前後編に分けられたこその「飢餓感」

 本作で賛否を呼ぶポイントがあるとすれば、やはり前後編に分けられていることだろう。前編も後編も上映時間は90分台で、片方だけではボリュームはやや少なくも思えてしまう。

 とはいえ、謎の多い「運命」につながる(または変えていく)過程をたっぷり見せる前編と、様々な登場人物の想いがタイトル通り「決戦」で爆発する後編に分ける構成にはスジが通っている。探偵もので例えるなら、前編を「事件編」、後編を「解決編」と捉えることもできるだろう。

 何より、前後編合わせて3時間のボリュームでこそ描ける物語そのものに見入った。筆者は映画の後に原作を読んでみたが、エピソードを再構成しつつも、重要な要素を外さない、エモーショナルに盛り上げるための脚本の工夫にも感服した。原作漫画のファンにとっては期待通りか、キャスト陣の熱演もあってそれ以上のものが観られるだろうし、筆者個人は「物語のどこにも削る場面はない」「3時間は必要だった」と思えたのだから。

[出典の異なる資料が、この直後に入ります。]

(** * RTF (Register Target Framework): a shallow embedding of RTF.h

    The development follows the header: the register target interface
    [IRegisterTarget] with its default batch operations, [BasicPoller], the
    interposer interface, and the fluent wrapper [FluentRegisterTarget]
    whose operations report their life cycle to the interposer; [chunkify]
    is taken from the revision of the header that adds it, and the dummy
    target from RTF_SimpleDummyTarget.h.

    Conventions.
    - [AddressType] and [DataType] are unsigned integers of [aw] and [dw]
      bits, carried as [Z]; every implicit narrowing of the C++ code is
      written as [wrap].  [size_t] is 64 bits wide.
    - Effectful code is a state transformer returning an [Outcome]: a normal
      return, a thrown C++ exception, or a stop of the whole run (a failed
      [assert], an out-of-range span access, or the model's loop budget
      running out, which stands for a loop that is still spinning).
    - Spans are lists; a span or a variable handed to a callee by reference
      is part of the state the callee transforms.
    - Time is a component of the state, in microseconds, read by [now] and
      advanced by [sleep_for]; the poller is stated over any such state.
      The deadline of a poll is a sum of unbounded integers here; the code
      forms it in the 64-bit ticks of [steady_clock], so what is stated
      about elapsed time carries [deadline_fits] as a precondition, and
      [late_clock] is a clock whose sleeps may last longer than asked.
    - An interposer and a target are records of their virtual functions over
      a state of their own.  [observer] is the interposer that writes down
      the invocations it receives, [Recording] a target that writes down the
      accesses issued on it. *)

From Stdlib Require Import ZArith List String Ascii Lia HexadecimalString.
From stdpp Require Import base gmap strings list pretty.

 長尺の映画を観ることをためらってしまう若い観客がいることを踏まえても、この前後編に分けたことは英断だったと思う。また、筆者は生意気にも試写で前後編を一気に観てしまったが、これはむしろもったいなかった。約2カ月が空いて、やっと公開される後編を観られるという、その良い意味での待ち遠しさ、言い換えれば「飢餓感」は、映像作品が溢れている今ではむしろ貴重だと思えたのだから。